Amazingly written. .still facing problems. ..want to add a little..would relate to some moms..no social life..no gatherings. .being a mom with a baby who refuses to feed is a very big challenge ..dont know whether she is full or not..why she is screaming..just fed her..why she is not sleeping. .n have to eat n drink simulatanouly to make over low supply. .omg..

Nice dr, I also feel.... It's very helpful to New moms

Awesome post, as going through same phase it is helping me a lot.... thanks for such post Rebecca

We all are with you, this too shall pass, hang on mummas.

Seems like I am reading my own experience and feeling relived that I am not alone

Really great described...I am experiencing the same now, so patience required..I also cried in first few weeks, sometimes it's feel like I exhausted...I hope it will resolve with time.....

Vrunda Gulawani yes it will, till then hold on.
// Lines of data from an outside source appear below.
Lemma load_spec ds : forall nodes,
  NoDup (dn_id <$> ds) -> Forall (fun d => 0 <= dn_id d) ds ->
  (forall d, d ∈ ds -> node_at (foldl load_node nodes ds) (dn_id d) = Some (mkHNode (dn_vector d) (dn_neighbors d)))
  /\ (forall a, a ∉ dn_id <$> ds -> node_at (foldl load_node nodes ds) a = node_at nodes a).
Proof.
  induction ds as [|d ds IH]; intros nodes Hn Hf; [split; [by intros ? ?%elem_of_nil|done]|].
  rewrite fmap_cons in Hn. apply NoDup_cons in Hn as [Hd Hn]. apply Forall_cons in Hf as [H0 Hf]. cbn [foldl].
  destruct (IH (load_node nodes d) Hn Hf) as [H1 H2]. split.
  - intros d' Hin. apply elem_of_cons in Hin as [->|Hin]; [|by apply H1].
    rewrite H2 by done. unfold load_node. rewrite node_at_put by done. by rewrite decide_True.
  - intros a Ha. rewrite fmap_cons in Ha. apply not_elem_of_cons in Ha as [Hne Ha]. rewrite H2 by done.
    unfold load_node. rewrite node_at_put by done. by rewrite decide_False.
Qed.

Lemma node_dumps_load nodes a :
  len nodes <= 2 ^ 32 ->
  node_at (foldl load_node [] (sort_by_key dn_id (node_dumps nodes))) a = node_at nodes a.
Proof.
  intros Hl. destruct (dumps_from nodes 0) as (Hn & Hf & Hd); [unfold len in Hl; simpl; lia|].
  change (omap dump_slot (imap (fun i x => (Z.of_nat (0 + i), x)) nodes)) with (node_dumps nodes) in *.
  destruct (sort_by_key_ok dn_id (node_dumps nodes)) as [Hp _].
  destruct (load_spec (sort_by_key dn_id (node_dumps nodes)) []) as [H1 H2]; [by rewrite Hp|by rewrite Hp|].
  destruct (node_at nodes a) as [n|] eqn:E.
  - pose proof (node_at_range _ _ _ E) as Hr. specialize (H1 (dump_of a n)). simpl in H1. rewrite H1; [by destruct n|].
    rewrite Hp. apply Hd. exists (Z.to_nat a), n. simpl. split; [|by rewrite Z2Nat.id by lia].
    unfold node_at in E. destruct (vec_get nodes a) as [[n'|]|] eqn:Ev; simplify_eq. by apply vec_get_Some in Ev as [_ ?].
  - rewrite H2.
    + unfold node_at, vec_get, in_range. by destruct (_ && _).
    + rewrite Hp. intros Hin. apply list_elem_of_fmap in Hin as (d & -> & Hin). apply Hd in Hin as (i & n & Hi & ->).
      unfold node_at in E. simpl in E. rewrite vec_get_nat, Hi in E. done.
Qed.

(** A well-formed HNSW index restored from a snapshot, into whatever index, is
    well formed, has the same nodes with the same neighbours and answers every
    query alike. *)
Theorem hnsw_snapshot_searches_alike `{HnswCodecLaws} dist ln ix j :
  index_wf ln ix -> len (hx_nodes ix) <= 2 ^ 32 ->
  exists ix', hnsw_restore (hnsw_snapshot ix) j = (ix', Ok tt) /\ index_wf ln ix'
    /\ (forall a, node_at (hx_nodes ix') a = node_at (hx_nodes ix) a)
    /\ forall query k, 0 <= k -> hnsw_search dist query k ix' = hnsw_search dist query k ix.
Proof.
  intros Hw Hl. unfold hnsw_restore, hnsw_snapshot. rewrite decode_encode_hnsw. eexists. split; [done|]. simpl.
  set (nodes' := foldl load_node [] _).
  assert (forall a, node_at nodes' a = node_at (hx_nodes ix) a) as Hs by (intros a; by apply node_dumps_load).
  assert (index_wf ln (mkHnsw (hx_config ix) nodes' (hx_entry ix) (hx_max_level ix))) as Hw'.
  { destruct Hw as (H1 & H2 & H3). split; [by eapply nodes_wf_ext|]. simpl. split.
    - intros a Ha. apply H2. unfold is_live in *. by rewrite <- Hs.
    - destruct (hx_entry ix); [unfold is_live in *; by rewrite Hs|]. intros a Ha. apply (H3 a). unfold is_live in *. by rewrite <- Hs. }
  split; [done|]. split; [done|]. intros query k Hk.
  destruct (Nat.le_ge_cases (length (hx_nodes ix)) (length nodes')) as [Hle|Hle].
  - by eapply search_ext.
  - symmetry. by eapply (search_ext dist ln query k (mkHnsw (hx_config ix) nodes' (hx_entry ix) (hx_max_level ix)) ix).
Qed.

(** ** A concrete codec *)
Definition put_f32 (x : spec_float) : list Z :=
  match x with
  | S754_zero s => [0; Z.b2z s]
  | S754_infinity s => [1; Z.b2z s]
  | S754_nan => [2]
  | S754_finite s m e => [3; Z.b2z s; Zpos m; e]
  end.
Definition get_f32 (bs : list Z) : option (spec_float * list Z) :=
  match bs with
  | 0 :: s :: bs => Some (S754_zero (s =? 1), bs)
  | 1 :: s :: bs => Some (S754_infinity (s =? 1), bs)
  | 2 :: bs => Some (S754_nan, bs)
  | 3 :: s :: m :: e :: bs => Some (S754_finite (s =? 1) (Z.to_pos m) e, bs)
  | _ => None
  end.
Definition put_node_dump (d : NodeDump) : list Z :=
  dn_id d :: put_list put_f32 (dn_vector d) ++ put_list (put_list (fun z => [z])) (dn_neighbors d).
Definition get_node_dump (bs : list Z) : option (NodeDump * list Z) :=
  '(id, bs) ← get_Z bs; '(v, bs) ← get_list get_f32 bs; '(ns, bs) ← get_list (get_list get_Z) bs;
  Some (mkNodeDump id v ns, bs).
Definition put_hnsw (d : HnswDump) : list Z :=
  let c := hd_config d in
  hc_m c :: hc_m_max0 c :: hc_ef_construction c :: hc_ef_search c :: put_f32 (hc_lambda c)
  ++ put_list (fun z => [z]) (option_list (hd_entry d)) ++ hd_max_level d :: put_list put_node_dump (hd_nodes d).
Definition get_hnsw (bs : list Z) : option HnswDump :=
  match bs with
  | m :: m0 :: efc :: efs :: bs =>
      '(lambda, bs) ← get_f32 bs; '(entry, bs) ← get_list get_Z bs; '(lvl, bs) ← get_Z bs;
      '(ns, _) ← get_list get_node_dump bs;
      Some (mkHnswDump (mkHnswConfig m m0 efc efs lambda) (head entry) lvl ns)
  | _ => None
  end.

Lemma reads_back_f32 : reads_back put_f32 get_f32.
Proof. intros [[]|[]| |[] m e] bs; done. Qed.
Lemma reads_back_node_dump : reads_back put_node_dump get_node_dump.
Proof.
  intros [id v ns] bs. unfold put_node_dump, get_node_dump. cbn [dn_id dn_vector dn_neighbors app get_Z mbind option_bind].
  rewrite <- (assoc_L (++)), (reads_back_list _ _ reads_back_f32 v). cbn [mbind option_bind].
  by rewrite (reads_back_list _ _ (reads_back_list _ _ reads_back_Z) ns).
Qed.

#[local] Instance hnsw_codec : HnswCodec := {| encode_hnsw := put_hnsw; decode_hnsw := get_hnsw |}.
#[local] Instance hnsw_codec_laws : HnswCodecLaws.
Proof.
  intros [[m m0 efc efs lambda] entry lvl ns]. unfold decode_hnsw, encode_hnsw, hnsw_codec, put_hnsw, get_hnsw.
  cbn [hd_config hd_entry hd_max_level hd_nodes hc_m hc_m_max0 hc_ef_construction hc_ef_search hc_lambda].
  rewrite (reads_back_f32 lambda). cbn [mbind option_bind].
  rewrite (reads_back_list _ _ reads_back_Z (option_list entry)). cbn [mbind option_bind get_Z].
  pose proof (reads_back_list _ _ reads_back_node_dump ns []) as H. rewrite app_nil_r in H. rewrite H.
  cbn [mbind option_bind]. by destruct entry.
Qed.

(** ** Concrete runs *)
Lemma hnsw_snapshot_searches_alike_witness :
  exists ix', hnsw_restore (hnsw_snapshot (hnsw_new small_cfg)) (hnsw_new (HnswConfig_default coarse_ln)) = (ix', Ok tt)
    /\ index_wf coarse_ln ix'
    /\ (forall a, node_at (hx_nodes ix') a = node_at [] a)
    /\ forall query k, 0 <= k -> hnsw_search dist_scalar query k ix' = hnsw_search dist_scalar query k (hnsw_new small_cfg).
Proof.
  apply (hnsw_snapshot_searches_alike dist_scalar coarse_ln (hnsw_new small_cfg) (hnsw_new (HnswConfig_default coarse_ln))).
  - apply new_wf.
  - vm_compute. discriminate.
Defined.

Definition ids_found (o : outcome Empty_set (list (Z * f32))) : option (list Z) :=
  match o with Ok hits => Some hits.*1 | _ => None end.
Definition found_after (ix : outcome Empty_set HnswIndex) (query : list f32) (k : Z) : option (list Z) :=
  match ix with Ok ix => ids_found (hnsw_search dist_scalar query k ix) | _ => None end.

(** Inserting the entry point again empties its lists, and the new ones are chosen
    from what it still reaches, itself: a search then finds no other record. *)
Theorem updated_entry_point_hides_the_rest :
  let before := hnsw_run dist_scalar coarse_ln four_points (hnsw_new small_cfg) in
  (do* ix := before in Ok (hx_entry ix)) = Ok (Some 0)
  /\ found_after before (whole [3; 1]) 4 = Some [1; 0; 2; 3]
  /\ found_after (do* ix := before in hnsw_insert dist_scalar coarse_ln 0 (whole [5; 5]) ix) (whole [3; 1]) 4 = Some [0].
Proof. vm_compute. repeat split; reflexivity. Qed.

(** Rebuilding keeps the records that were there before. *)
Theorem rebuild_keeps_old_records :
  let before := hnsw_run dist_scalar coarse_ln [HInsert 5 (whole [1])] (hnsw_new small_cfg) in
  found_after (do* ix := before in hnsw_build dist_scalar coarse_ln [(1, whole [2])] ix) (whole [2]) 9 = Some [1; 5].
Proof. vm_compute. reflexivity. Qed.

(** With one neighbour per node the configured factor is infinite, and so is the
    level of a node: the first insertion asks for 2^64 lists. *)
Theorem one_neighbour_needs_every_level :
  let lambda := f64_div (f64_of_int 1) (coarse_ln (f64_of_int 1)) in
  deterministic_level coarse_ln lambda 0 = u64_MAX.
Proof. vm_compute. reflexivity. Qed.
This is so very much true., gone through this & infact right away my son is lying on my lap & I’m reading this post & the time for now is 4:45 am 🙁.. Not that easy to raise a baby but yeah it’s only us(mother) who has to gone through all this & without patience it’s not at all possible..
So new moms be prepared for all these but at the end when the baby sleeps in a relaxed manner in your lap only you are truly going to adore the moment..!! All the best to all the would be moms..
Wonderful post.

absolutely true...you described it so well.hats off to you

Hats off Rebecca , I thought I was only suffering through this phase but like me every new mom's hv to face it , but koi nhi time ata hi hai Jane k lie , so keeping patience is the only remedy.

Gauri yes things will change.

What a beautiful article...I'm going through all of the above Rebecca Prakash ... The feeling of not being in control of Ur own life and surrendering to the terms of a baby is difficult...I'm still struggling...I hope it gets better...

Tasneem c Welcome to motherhood and this too shall pass, Feel free to vent out. We are here to hear you.. hugs

I can relate myself to this article. Thnks guys. This phase is so very difficult.